I told you is was ill


      • to express frustration or annoyance
        to emphasize that the speaker had previously warned someone about a negative outcome, often in a smug or exasperated manner

      • to seek validation or confirmation
        to reiterate a previous statement or claim in order to prove it was accurate or correct

    Examples of I told you is was ill

    • The doctor advised us to keep John in bed for a few days as he's been suffering from fever and cough. I told you earlier this week that he's not doing well and you should've taken it seriously.

      This is an example of using the idiom in the beginning of a sentence, to emphasize that the statement which follows is the result of a previous warning that was not taken seriously.

    • I knew John wasn't feeling well when he cancelled our lunch date at the last minute, but you thought he was just being lazy. I told you days later that he's been bedridden and now you regret not coming over to check on him.

      This is an example of using the idiom in the middle of a sentence, to join two events together that might have seemed unrelated before.

    • When John didn't show up for our group meeting, everyone assumed he was being unreliable again. I reminded them that he's been having health issues and I told you a few weeks ago that he's not fully recovered yet.

      This is an example of using the idiom at the end of a sentence, to clarify a statement made before, and give importance to the significance of the previous warning.

    • After John was hospitalized due to a severe illness, I heard you say, "I had no idea he was that sick". I wish you had listened to me when I said he's been under the weather for weeks.

      This is a casual conversation scenario, to demonstrate the idiom's usage in a more relatable situation, and highlight the regret of not taking the warning seriously.

    • Yesterday, I visited Sarah at the hospital, even though I already told you she's been sick for the past week.

      This example showcases the use of "I told you is was ill" in the middle of the sentence, emphasizing the speaker's past communication to the listener.

    • The team's star player, who I warned you has been feeling unwell, was unable to participate in the game due to his illness.

      This example uses the idiom at the end of the sentence, highlighting the impact of the statement made earlier.

    • You should have listened to me when I said your exams would be tough this semester. I told you is was going to be challenging, and you're now scrambling to catch up on missed assignments.

      This example shows how the idiom can be used in the context of a hypothetical situation, expressing regret and frustration for not taking action earlier.

    • The party's candidate, who we all know has been facing health problems, is still in the running, although some experts are predicting that she might have to drop out due to her condition.

      This example uses the idiom in a political context, highlighting the persistent nature of the speaker's earlier warning.


    The idiom "I told you I was ill" is used to express frustration or annoyance when the speaker's previous warnings or statements have been proven to be true. It can also be used to seek validation or confirmation by reiterating a previous statement.
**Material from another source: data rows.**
(** src/include/pubsub.h:50-58 [idx_pubsub_stats] *)
Record idx_pubsub_stats := PubsubStats {
  reconnects : Z;
  notifications : Z;
  subscribe_failures : Z;
  unmatched : Z;
  connected : bool
}.

(** src/src/pubsub.c:25-40 [idx_pubsub] *)
Record idx_pubsub := Pubsub {
  ps_options : idx_pubsub_options;
  url : bytes;
  ps_ws : option idx_ws;
  subscriptions : idx_vec subscription;
  next_handle : Z;
  next_request_id : Z;
  backoff_ms : Z;
  last_message_ms : Z;
  ps_stats : idx_pubsub_stats;
  rng_state : Z
}.

(** src/include/pubsub.h:60-73 [idx_pubsub_message] *)
Record idx_pubsub_message := PubsubMessage { msg_subscription : Z; msg_result : idx_json_val; msg_raw : idx_slice }.

Definition sizeof_subscription : Z := 56.

(** src/src/pubsub.c:48-58 [idx_pubsub_options_init] *)
Definition idx_pubsub_options_init : idx_pubsub_options :=
  PubsubOptions None IDX_PUBSUB_DEFAULT_BACKOFF_INITIAL_MS IDX_PUBSUB_DEFAULT_BACKOFF_MAX_MS
    IDX_PUBSUB_DEFAULT_IDLE_TIMEOUT_MS 0 true.

(** ** Fields *)

Definition set_ws (ws : option idx_ws) (p : idx_pubsub) : idx_pubsub :=
  Pubsub (ps_options p) (url p) ws (subscriptions p) (next_handle p) (next_request_id p) (backoff_ms p)
    (last_message_ms p) (ps_stats p) (rng_state p).
Definition set_subscriptions (v : idx_vec subscription) (p : idx_pubsub) : idx_pubsub :=
  Pubsub (ps_options p) (url p) (ps_ws p) v (next_handle p) (next_request_id p) (backoff_ms p)
    (last_message_ms p) (ps_stats p) (rng_state p).
Definition set_next_request (n : Z) (p : idx_pubsub) : idx_pubsub :=
  Pubsub (ps_options p) (url p) (ps_ws p) (subscriptions p) (next_handle p) n (backoff_ms p)
    (last_message_ms p) (ps_stats p) (rng_state p).
Definition set_next_handle (n : Z) (p : idx_pubsub) : idx_pubsub :=
  Pubsub (ps_options p) (url p) (ps_ws p) (subscriptions p) n (next_request_id p) (backoff_ms p)
    (last_message_ms p) (ps_stats p) (rng_state p).
Definition set_backoff (n rng : Z) (p : idx_pubsub) : idx_pubsub :=
  Pubsub (ps_options p) (url p) (ps_ws p) (subscriptions p) (next_handle p) (next_request_id p) n
    (last_message_ms p) (ps_stats p) rng.
Definition set_last_message (n : Z) (p : idx_pubsub) : idx_pubsub :=
  Pubsub (ps_options p) (url p) (ps_ws p) (subscriptions p) (next_handle p) (next_request_id p) (backoff_ms p)
    n (ps_stats p) (rng_state p).
Definition set_stats (s : idx_pubsub_stats) (p : idx_pubsub) : idx_pubsub :=
  Pubsub (ps_options p) (url p) (ps_ws p) (subscriptions p) (next_handle p) (next_request_id p) (backoff_ms p)
    (last_message_ms p) s (rng_state p).

Definition set_connected (b : bool) (s : idx_pubsub_stats) : idx_pubsub_stats :=
  PubsubStats (reconnects s) (notifications s) (subscribe_failures s) (unmatched s) b.
(** * playground-sync: the prompt relay

  A shallow embedding of the relay server of [plugins/playground-sync]
  ([store.ts], [server.ts], [burst.ts], [cli.ts]) and the properties of
  its queue, its HTTP ingestion endpoint, its MCP tool surface and its
  batch ("burst") runner.

  Conventions.
  - JavaScript runs one handler at a time: a handler (an HTTP request
    whose body has been received, an MCP tool call, one iteration of a
    polling loop) runs to its next [await] without interleaving.  Such a
    run is called a _turn_ here, and a model function describes exactly
    one turn unless said otherwise.
  - [Date.now()] and [Math.random()] are inputs supplied by the
    environment at each call site.
  - JavaScript numbers are IEEE 754 doubles ([float]), and the
    arithmetic of the program on them ([Math.min], [+], [*], [<]) is
    the arithmetic of doubles.  The clock readings the store renders
    into ids are integers ([Z], milliseconds).
  - A template literal that cannot render a value throws a [TypeError];
    rendering is therefore partial ([option]) and every handler shows
    what it has done before the throw.  [console.log]/[console.error]
    output itself is not modelled, but the template literals of the
    logging calls are, since they can throw.
  - A handler of the HTTP listener that throws outside a [try] ends the
    process (an unhandled rejection); so does [burstLoop] when it throws
    ([cli.ts] exits with status 1); no turn runs after that. *)

From Stdlib Require Import Ascii FloatClass PrimFloat Uint63.
From Stdlib Require FloatOps SpecFloat FloatAxioms.
From stdpp Require Import base list strings pretty.
(** The block [if(httpRC == 200) { ... }] of [doGet] and [doPost]: [Some rc]
    when it returns [rc] from the function, [None] when it runs to its
    end. *)
Definition readPayload (idxBase : Z) : M (option Z) :=
  parseDataSize idxBase ;;
  sendCommand_P AT_CMD_HTTPREAD ;;
  ok <- readResponseCheckAnswer_P DEFAULT_TIMEOUT AT_RSP_HTTPREAD 2 ;;
  if negb ok then ret (Some 705) else
  copyPayload ;;
  modify (fun d =>
    if recvBufferSize d <? dataSize d then set_dataSize (recvBufferSize d) d
    else d) ;;
  ok <- readResponseCheckAnswer_P DEFAULT_TIMEOUT AT_RSP_OK DEFAULT_CRLF ;;
  if negb ok then ret (Some 705) else ret None.

(** What [doGet] and [doPost] do once the action is accepted, from
    [// Wait answer from the server] to their end; the two copies in the
    source differ in the method digit of [action] only. *)
Definition awaitAnswer (action : list Z) (serverReadTimeoutMs : Z) : M Z :=
  ok <- readResponse serverReadTimeoutMs DEFAULT_CRLF ;;
  if negb ok then ret 408 else
  idxBase <- strIndex_internalBuffer action 0 ;;
  if idxBase <? 0 then ret 703 else
  httpRC <- parseHttpRC idxBase ;;
  early <- (if httpRC =? 200 then readPayload idxBase else ret None) ;;
  match early with
  | Some rc => ret rc
  | None =>
      termRC <- terminateHTTP ;;
      if termRC >? 0 then ret termRC else ret httpRC
  end.

(** The first lines of [doGet] and [doPost]. *)
Definition cleanupReceiveBuffer : M unit :=
  modify (fun d => set_recvBuffer (repeat 0 (length (recvBuffer d))) d) ;;
  modify (set_dataSize 0).

(** [SIM800L::doGet] *)
Definition doGet (url : list Z) (serverReadTimeoutMs : Z) : M Z :=
  cleanupReceiveBuffer ;;
  initRC <- initiateHTTP url ;;
  if initRC >? 0 then ret initRC else
  sendCommand_P AT_CMD_HTTPACTION0 ;;
  ok <- readResponseCheckAnswer_P DEFAULT_TIMEOUT AT_RSP_OK DEFAULT_CRLF ;;
  if negb ok then ret 703 else
  awaitAnswer (chars "+HTTPACTION: 0,") serverReadTimeoutMs.

(** [SIM800L::doPost] *)
Definition doPost (url contentType payload : list Z)
    (clientWriteTimeoutMs serverReadTimeoutMs : Z) : M Z :=
  cleanupReceiveBuffer ;;
  initRC <- initiateHTTP url ;;
  if initRC >? 0 then ret initRC else
  sendCommand_P2 AT_CMD_HTTPPARA_CONTENT contentType ;;
  ok <- readResponseCheckAnswer_P DEFAULT_TIMEOUT AT_RSP_OK DEFAULT_CRLF ;;
  if negb ok then ret 702 else
  sendCommand (chars "AT+HTTPDATA=" ++ print_d (len payload) ++ chars ","
                 ++ print_d clientWriteTimeoutMs) ;;
  ok <- readResponseCheckAnswer_P DEFAULT_TIMEOUT AT_RSP_DOWNLOAD DEFAULT_CRLF ;;
  if negb ok then ret 707 else
  readToForget 500 ;;
  stream_write payload ;;
  sendCommand_P AT_CMD_HTTPACTION1 ;;
  ok <- readResponseCheckAnswer_P DEFAULT_TIMEOUT AT_RSP_OK DEFAULT_CRLF ;;
  if negb ok then ret 703 else
  awaitAnswer (chars "+HTTPACTION: 1,") serverReadTimeoutMs.

(** [SIM800L::getDataSizeReceived], which returns a [uint8_t] *)
Definition getDataSizeReceived : M Z :=
  n <- get dataSize ;; ret (uint8 n).

(** [SIM800L::getDataReceived] *)
Definition getDataReceived : M (list Z) := get recvBuffer.
(** Lines 142-171: the body of [if proceed and (command != Commands.DOWNLOAD)]. *)
Definition data_preparation (cfg : Config) (w : World) : M unit :=
  print stdout "********************" >>
  print stdout "*** LOADING DATA ***" >>
  print stdout "********************" >>
  call (EDataLoader (constraints_file_path cfg) (meta_kaggle_path cfg))
       (new_data_loader w) >>
  print stdout "***********************************" >>
  print stdout "** TABLES PRE-PROCESSING STARTED **" >>
  print stdout "***********************************" >>
  tables <~ call EGetTablesDict (get_tables_dict w) ;;
  constraints <~ call EGetConstraintsDf (get_constraints_df w 0) ;;
  call (EMkPreprocessor tables constraints) (new_mk_preprocessor w) >>
  processed <~ call EPreprocessMk (preprocess_mk w) ;;
  let processed_dict := fst processed in
  let stats := snd processed in
  print stdout "*************" >>
  print stdout "*** STATS ***" >>
  print stdout ("*************" +:+ nl) >>
  call (EPrintStats stats) (inr tt) >>
  print stdout "## Initializing DB..." >>
  call (ECreateNewDb true) (create_new_db w) >>
  print stdout "***************************" >>
  print stdout "** DB POPULATION STARTED **" >>
  print stdout "***************************" >>
  call (EWriteTables processed_dict) (write_tables w) >>
  print stdout "** APPLICATION OF CONSTRAINTS **" >>
  constraints' <~ call EGetConstraintsDf (get_constraints_df w 1) ;;
  call (ESetForeignKeys constraints') (set_foreign_keys w) >>
  call (EDel "dl") (inr tt) >>
  call (EDel "mk") (inr tt).

(** Line 194: [list(set(nb_identifiers) & set(args.matching))]. *)
Definition download_identifiers (w : World) (nb_identifiers matching : list string)
  : list string :=
  set_order w nb_identifiers matching
            (list_to_set nb_identifiers ∩ list_to_set matching).

(** Lines 175-199: the body of [if proceed]. *)
Definition notebook_download (cfg : Config) (w : World) (args : Args) : M unit :=
  print stdout "** QUERYING KERNELS TO DOWNLOAD **" >>
  nb_identifiers <~
    call (EGetNbIdentifiers (nb_conf_languages cfg)) (get_nb_identifiers w) ;;
  print stdout "*******************" >>
  print stdout "*** Identifiers ***" >>
  print stdout ("*******************" +:+ nl) >>
  call (EPrintIdentifiers nb_identifiers) (inr tt) >>
  call (EDel "db_engine") (inr tt) >>
  print stdout "*******************************" >>
  print stdout "** NOTEBOOK DOWNLOAD STARTED **" >>
  print stdout "*******************************" >>
  print stdout (msg_strategy args) >>
  if negb (String.eqb (strategy args) "SKIP") then
    call (EDownloader (download_identifiers w nb_identifiers (matching args))
                      (nb_archive_path cfg))
         (new_downloader w) >>
    call (EDownloadNotebooks (strategy args)) (download_notebooks w) >>
    print stdout "## Download finished."
  else
    print stdout "## Download skipped.".

(** Lines 94-108: the banner and the construction of the database handler. *)
Definition connect (cfg : Config) (w : World) : M unit :=
  print stdout "************************" >>
  print stdout "*** KGTORRENT STARTED***" >>
  print stdout "************************" >>
  print stdout (msg_connecting cfg) >>
  call (EDbEngine (db_username cfg) (db_password cfg) (db_host cfg)
                  (db_port cfg) (db_name cfg))
       (new_db_engine w) >>
  print stdout "## Connection with database established.".

(** Lines 140-202: the two gated stages and the closing lines of [main]. *)
Definition run_stages (cfg : Config) (w : World) (args : Args) (proceed : bool)
  : M unit :=
  (if (proceed && negb (Commands_eqb (command args) DOWNLOAD))%bool
   then data_preparation cfg w else ret tt) >>
  (if proceed then notebook_download cfg w args else ret tt) >>
  call ESleep (inr tt) >>
  print stdout msg_end.

(** [main()], after [parse_args] has produced [args]. *)
Definition main (cfg : Config) (w : World) (args : Args) : M unit :=
  let command := command args in
  connect cfg w >>
  proceed <~ check_user_variables cfg w command ;;
  run_stages cfg w args proceed.

(** [entry()]: [main] between two readings of the clock.  The last line
    prints the elapsed minutes, a floating-point number put into the
    template of line 208; the event [EPrintElapsed] stands for that print. *)
Definition entry (cfg : Config) (w : World) (args : Args) : M unit :=
  call ETime (inr tt) >>
  main cfg w args >>
  call ETime (inr tt) >>
  call EPrintElapsed (inr tt).


(** ** Vocabulary of the properties *)

(** The guard stage of a run of [main] is reached (the database handler was
    constructed) and leaves the Proceed Flag at [d]. *)
Definition guard_decides (cfg : Config) (w : World) (args : Args) (d : bool)
  : Prop :=
  new_db_engine w = inr tt /\
  outcome (check_user_variables cfg w (command args)) = inr d.

(** The destructive calls on the database handler and every use of the
    downloader. *)
Definition is_mutation (e : event) : bool :=
  match e with
  | ECreateNewDb _ | EWriteTables _ | ESetForeignKeys _
  | EDownloader _ _ | EDownloadNotebooks _ => true
  | _ => false
  end.

(** The three observations the guard stage makes. *)
Definition is_guard_check (e : event) : bool :=
  match e with
  | EDbExists | EInput _ | EIterdir _ => true
  | _ => false
  end.

Definition is_print (e : event) : bool :=
  match e with
  | EPrint _ _ | EPrintStats _ | EPrintIdentifiers _ | EPrintElapsed => true
  | _ => false
  end.

(** Instantiation and invocation of the downloader. *)
Definition is_fetch (e : event) : bool :=
  match e with
  | EDownloader _ _ | EDownloadNotebooks _ => true
  | _ => false
  end.

(** The five steps of the data-preparation stage: loading, preprocessing,
    re-creation of the database, bulk write, constraints. *)
Definition is_prep_step (e : event) : bool :=
  match e with
  | EDataLoader _ _ | EPreprocessMk | ECreateNewDb _
  | EWriteTables _ | ESetForeignKeys _ => true
  | _ => false
  end.

(** Every call of the data-preparation stage on a collaborator. *)
Definition is_prep_call (e : event) : bool :=
  match e with
  | EDataLoader _ _ | EGetTablesDict | EGetConstraintsDf | EMkPreprocessor _ _
  | EPreprocessMk | ECreateNewDb _ | EWriteTables _ | ESetForeignKeys _ => true
  | _ => false
  end.

(** The same world with another answer of the archive folder. *)
Definition with_iterdir (w : World) (r : result (option string)) : World :=
  mkWorld (new_db_engine w) (db_exists w) (input w) r (new_data_loader w)
          (get_tables_dict w) (get_constraints_df w) (new_mk_preprocessor w)
          (preprocess_mk w) (create_new_db w) (write_tables w)
          (set_foreign_keys w) (get_nb_identifiers w) (set_order w)
          (new_downloader w) (download_notebooks w).

(** The same world in which the construction of the database handler
    raises [e]. *)
Definition with_connection_error (w : World) (e : exn) : World :=
  mkWorld (inl e) (db_exists w) (input w) (iterdir_next w) (new_data_loader w)
          (get_tables_dict w) (get_constraints_df w) (new_mk_preprocessor w)
          (preprocess_mk w) (create_new_db w) (write_tables w)
          (set_foreign_keys w) (get_nb_identifiers w) (set_order w)
          (new_downloader w) (download_notebooks w).

(** The spellings of the affirmative token that differ only in case. *)
Definition yes_spellings : list string :=
  ["yes"; "yeS"; "yEs"; "yES"; "Yes"; "YeS"; "YEs"; "YES"].

(** A world in which no collaborator raises: the database [db] exists or
    not, the operator types [ans], the archive folder shows [first] and the
    database knows the notebooks [ids]. *)
Definition quiet_world (db : bool) (ans : string) (first : option string)
  (ids : list string) : World :=
  mkWorld (inr tt) (inr db) (inr ans) (inr first) (inr tt) (inr ∅)
          (fun _ => inr []) (inr tt) (inr (∅, [])) (inr tt) (inr tt) (inr tt)
          (inr ids) (fun _ _ X => elements X) (inr tt) (inr tt).

Definition cfg0 : Config :=
  mkConfig "kaggle" "secret" "localhost" "3306" "kgtorrent" "/data/notebooks"
           "/data/constraints.csv" "/data/meta-kaggle" ["IPython Notebook HTML"].


(** Construction of the database handler and calls of its methods. *)
Definition is_db_call (e : event) : bool :=
  match e with
  | EDbEngine _ _ _ _ _ | EDbExists | ECreateNewDb _ | EWriteTables _
  | ESetForeignKeys _ | EGetNbIdentifiers _ => true
  | _ => false
  end.

(** [del db_engine]. *)
Definition is_del_db_engine (e : event) : bool :=
  match e with
  | EDel v => String.eqb v "db_engine"
  | _ => false
  end.
(** Every property signature of every type literal inside the type has a key
    that the builder of assignments accepts.  The type arguments of a
    reference are not looked at. *)
Fixpoint plainKeys (type : TSType) : bool :=
  match type with
  | TSArrayType elementType => plainKeys elementType
  | TSTypeLiteral members =>
      forallb
        (fun member : TSTypeElement =>
           match member with
           | TSPropertySignatureNode property =>
               isPropertyKey (key property)
               && match typeAnnotation property with
                  | Some annotation => plainKeys annotation
                  | None => true
                  end
           | TSIndexSignature (Some valueType) => plainKeys valueType
           | _ => true
           end)
        members
  | TSUnionType types | TSIntersectionType types => forallb plainKeys types
  | TSParenthesizedType inner => plainKeys inner
  | _ => true
  end.

(** A property whose key the builder accepts, and so for the properties
    inside its annotation. *)
Definition plainProperty (property : TSPropertySignature) : bool :=
  isPropertyKey (key property)
  && match typeAnnotation property with
     | Some annotation => plainKeys annotation
     | None => true
     end.

(** The assignment a property with an accepted key gives: none when it has
    no annotation or its annotation converts to nothing, otherwise its key with
    the validator of its annotation, wrapped by its [optional] flag. *)
Definition assignmentOf (reactImportedName : string)
    (property : TSPropertySignature) : option ObjectProperty :=
  match typeAnnotation property with
  | None => None
  | Some annotation =>
      match convert annotation reactImportedName with
      | Return (Some propType) =>
          Some (key property, wrapIsRequired propType (optional property))
      | _ => None
      end
  end.

(** ** The loops as list functions *)

Section Loops.

Context {A B : Type}.

Lemma bind_Return {C : Type} (m : Result C) : (let* x := m in Return x) = m.
Proof. by destruct m. Qed.

(** A loop that pushes [f x] when it is present, and stops at the first
    exception, is [collect f]. *)
Lemma fold_push_collect (f : A -> Result (option B)) (l : list A)
    (acc : Result (list B)) :
  fold_left
    (fun out x =>
       let* out := out in
       let* y := f x in
       match y with
       | Some y => Return (out ++ [y])
       | None => Return out
       end)
    l acc
  = let* out := acc in let* out' := collect f l in Return (out ++ out').
Proof.
  revert acc; induction l as [|x l IH]; intros acc; simpl.
  - destruct acc; simpl; [by rewrite app_nil_r|done].
  - rewrite IH. destruct acc as [out|e]; simpl; [|done].
    destruct (f x) as [[y|]|e]; simpl; [| |done];
      destruct (collect f l); simpl; [|done|done|done].
    by rewrite <- app_assoc.
Qed.

Lemma collect_app (f : A -> Result (option B)) (l l' : list A) :
  collect f (l ++ l')
  = let* out := collect f l in let* out' := collect f l' in Return (out ++ out').
Proof.
  induction l as [|x l IH]; simpl.
  - by rewrite bind_Return.
  - destruct (f x) as [r|e]; [|done]. rewrite IH.
    destruct (collect f l) as [out|e]; simpl; [|done].
    destruct (collect f l') as [out'|e]; simpl; [|done].
    by destruct r.
Qed.


Lemma collect_inv (f : A -> Result (option B)) (l : list A) (out : list B) :
  collect f l = Return out ->
  exists results,
    Forall2 (fun x r => f x = Return r) l results /\ out = omap id results.
Proof.
  revert out. induction l as [|x l IH]; intros out; simpl.
  - intros [= <-]. exists []. by split; [constructor|].
  - destruct (f x) as [r|e] eqn:Hx; [|done].
    destruct (collect f l) as [out'|e]; [|done].
    intros [= <-]. destruct (IH out' eq_refl) as [results [Hall ->]].
    exists (r :: results). split; [by constructor|]. by destruct r.
Qed.

Lemma collect_length (f : A -> Result (option B)) (l : list A) (out : list B) :
  collect f l = Return out -> length out <= length l.
Proof.
  revert out. induction l as [|x l IH]; intros out; simpl.
  - intros [= <-]. simpl. lia.
  - destruct (f x) as [r|e]; [|done].
    destruct (collect f l) as [out'|e]; [|done].
    intros [= <-]. specialize (IH out' eq_refl). destruct r; simpl; lia.
Qed.

Lemma collect_nil_iff (f : A -> Result (option B)) (l : list A) :
  collect f l = Return [] <-> Forall (fun x => f x = Return None) l.
Proof.
  induction l as [|x l IH]; simpl.
  - split; [constructor|done].
  - rewrite Forall_cons. destruct (f x) as [[y|]|e].
    + split; [|by intros [? _]].
      destruct (collect f l); discriminate.
    + destruct (collect f l) as [out|e].
      * split.
        -- intros [= ->]. split; [done|]. by apply IH.
        -- intros [_ Hl]. apply IH in Hl. by injection Hl as ->.
      * split; [done|]. intros [_ Hl]. by apply IH in Hl.
    + split; [done|]. by intros [? _].
Qed.
(** With a nonnegative entry price, a trade that succeeds still succeeds
    when the stop percentage is raised or the target percentage is
    lowered, for bullish and for bearish trades alike. *)
Theorem outcome_monotone :
  forall data row target_percent target_percent' stop_percent stop_percent',
    (0 <= close (bar row))%Q ->
    (stop_percent <= stop_percent')%Q ->
    (target_percent' <= target_percent)%Q ->
    (bull_outcome data row target_percent stop_percent = true ->
     bull_outcome data row target_percent' stop_percent' = true)
    /\ (bear_outcome data row target_percent stop_percent = true ->
        bear_outcome data row target_percent' stop_percent' = true).
Proof.
  intros data row target_percent target_percent' stop_percent stop_percent'
    Hentry Hs Ht.
  rewrite !analyze_bull, !analyze_bear. split.
  - apply bull_walk_monotone; apply scale_le; try assumption;
      [apply below_le|apply above_le]; assumption.
  - apply bear_walk_monotone; apply scale_le; try assumption;
      [apply above_le|apply below_le]; assumption.
Qed.

Lemma outcome_monotone_witness :
  bull_outcome demo_rows (demo_row 3) 3 1 = true
  /\ bull_outcome demo_rows (demo_row 3) 2 (3 # 2) = true.
Proof.
  split; [reflexivity|].
  apply (proj1 (outcome_monotone demo_rows (demo_row 3) 3 2 1 (3 # 2)
                  ltac:(discriminate) ltac:(discriminate)
                  ltac:(discriminate))).
  reflexivity.
Defined.

(** ** The aggregator on any table *)

Lemma sum_present_pair items total_success total_patterns :
  sum_present items total_success total_patterns
  = (fst (sum_present items total_success total_patterns),
     total_patterns + sum_total items).
Proof.
  rewrite <- sum_present_total with (total_success := total_success).
  destruct (sum_present items total_success total_patterns); reflexivity.
Qed.

(** Whatever the counters hold, the aggregator returns without raising,
    with the plain sum of the totals; below MIN_PREDICTIONS_COUNT the
    accuracy is 0, so an accuracy that reaches MIN_ACCURACY_THRESHOLD
    already implies enough predictions: for a result of the aggregator
    the keep test is the accuracy test alone. *)
Theorem calculate_average_accuracy_any_table :
  forall pattern_stats,
    exists accuracy,
      calculate_average_accuracy pattern_stats
      = Ok (accuracy, sum_total pattern_stats)
      /\ (sum_total pattern_stats < MIN_PREDICTIONS_COUNT ->
          accuracy = 0%Q)
      /\ kept accuracy (sum_total pattern_stats)
         = Qge_bool accuracy MIN_ACCURACY_THRESHOLD.
Proof.
  intro pattern_stats. unfold calculate_average_accuracy.
  rewrite sum_present_pair. rewrite Nat.add_0_l. cbv beta iota.
  destruct (MIN_PREDICTIONS_COUNT <=? sum_total pattern_stats) eqn:E.
  - pose proof E as E'. apply Nat.leb_le in E'.
    unfold MIN_PREDICTIONS_COUNT in E'.
    rewrite py_div_nonzero by (apply Qnat_nonzero; lia).
    cbn [bind]. eexists. split; [reflexivity|]. split.
    + intro H. unfold MIN_PREDICTIONS_COUNT in H. lia.
    + unfold kept. rewrite E. apply andb_true_r.
  - eexists. split; [reflexivity|]. split; [reflexivity|].
    unfold kept. rewrite E. reflexivity.
Qed.
(** X9. In a reachable state, [Remove] of a non-null pointer takes out of
    the registry exactly the closures built for that pointer: the callbacks
    left are, up to the order of the keys, those built for another address;
    every other key keeps its vector, in order; and the pointer is no longer
    bound. *)
Theorem X9_Remove_drops_exactly_the_callbacks_of_the_object e w t :
  reachable e w → t ≠ nullptr →
  ∃ e', step (Do_Remove_ptr t) e w = Ok (e', w)
    ∧ all_callbacks e' ≡ₚ filter (λ cb, bound_key cb ≠ t) (all_callbacks e)
    ∧ (∀ k, k ≠ t → callbacks_of k e' = callbacks_of k e)
    ∧ callbacks_of t e' = []
    ∧ IsBound_ptr t (GetBinder e') = Ok false
    ∧ GetName e' = GetName e.
Proof.
  intros R Ht. exists (set_Binder e {| Binds := delete t (Binds (Binder e)) |}).
  split; [by apply step_Remove_ptr|]. split; [by apply (all_callbacks_delete_bound_key e w)|].
  split; [|split; [|split]].
  - intros k Hk. by rewrite callbacks_of_delete, decide_False.
  - by rewrite callbacks_of_delete, decide_True.
  - rewrite IsBound_ptr_spec by done. f_equal. apply bool_decide_eq_false_2.
    cbn [GetBinder set_Binder Binder Binds]. rewrite dom_delete_L.
    rewrite elem_of_difference, elem_of_singleton. tauto.
  - done.
Qed.

(** X10. Unsubscribing takes effect: when every registered closure that
    wraps user code [f] was built for the object at [t], then after
    [Remove(t)] no run of further operations invokes [f], as long as none of
    them binds [f] again. *)
Theorem X10_removed_object_is_not_called_again e w t f ops e' w' :
  reachable e w → t ≠ nullptr →
  (∀ cb, cb ∈ all_callbacks e → user_fn cb = f → bound_key cb = t) →
  Forall (λ op, ∀ w0 t' cb, registers op w0 = Some (t', cb) → user_fn cb ≠ f) ops →
  run (Do_Remove_ptr t :: ops) e w = Ok (e', w') →
  times_invoked f (log w') = times_invoked f (log w).
Proof.
  intros R Ht Hf Hops. cbn [run]. rewrite step_Remove_ptr by done.
  apply run_unbound; [|done].
  intros cb Hcb E. rewrite (all_callbacks_delete_bound_key e w t R) in Hcb.
  apply list_elem_of_filter in Hcb as [Hne Hcb]. by apply Hne, Hf.
Qed.

(** ** What the operations leave alone *)

Lemma step_world op e w e' w' :
  step op e w = Ok (e', w') →
  Name e' = Name e
  ∧ (w' = w
     ∨ (∃ args, op = Do_Raise args ∧ (e', w') = Raise e args w)
     ∨ (∃ c, op = Env_destroy c ∧ w' = destroy c w)).
Proof.
  destruct op; cbn [step]; unfold Cleanup, assert; cbn [Checked_map];
    repeat match goal with
           | |- context [Checked_map _ ?c] => destruct c; cbn [Checked_map]
           end;
    try done; try (intros [= <- <-]; split; [done|by left]).
  - intros [= E]. split; [|right; left; eauto].
    pose proof (f_equal fst E) as E1. cbn [fst] in E1. by rewrite <- E1, Raise_spec.
  - intros [= <- <-]. split; [done|]. right. right. eauto.
Qed.

Lemma step_log op e w e' w' :
  step op e w = Ok (e', w') →
  Name e' = Name e
  ∧ ((∀ args, op ≠ Do_Raise args) → log w' = log w)
  ∧ ∃ l, log w' = log w ++ l
         ∧ ∀ i, i ∈ l → ∃ cb, cb ∈ all_callbacks e
                              ∧ inv_fn i = user_fn cb ∧ inv_this i = receiver cb.
Proof.
  intros Hstep.
  destruct (step_world op e w e' w' Hstep) as [Hn [->|[(args & -> & E)|(c & -> & ->)]]].
  - split; [done|]. split; [done|]. exists []. rewrite app_nil_r. split; [done|].
    by intros i ?%elem_of_nil.
  - apply (f_equal snd) in E. cbn [snd] in E. subst w'. rewrite Raise_spec. cbn [snd log].
    split; [done|]. split; [intros Hne; by destruct (Hne args)|].
    exists (raise_deliveries (traverse (Binds (Binder e))) args w). split; [done|].
    intros i Hi. destruct (raise_deliveries_from _ _ _ _ Hi) as (cb & Hcb & _ & Hf & Ht).
    exists cb. split; [|done]. unfold all_callbacks.
    by rewrite <- (traverse_perm (Binds (Binder e))).
  - split; [done|]. split; [done|]. exists []. cbn [destroy log]. rewrite app_nil_r.
    split; [done|]. by intros i ?%elem_of_nil.
Qed.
    Origin of "I told you is was ill"

    The origin of this idiom can be traced back to the British comedian Spike Milligan. He requested this phrase to be inscribed on his tombstone as a final joke. However, it is likely that the phrase was already in use in common speech before this, as it captures a universal feeling of frustration and vindication. The phrase has since become well-known and is often used in a light-hearted or playful manner to emphasize one's foresight or to seek validation for previously expressed concerns. Its humorous and relatable nature has contributed to its widespread use in the English language.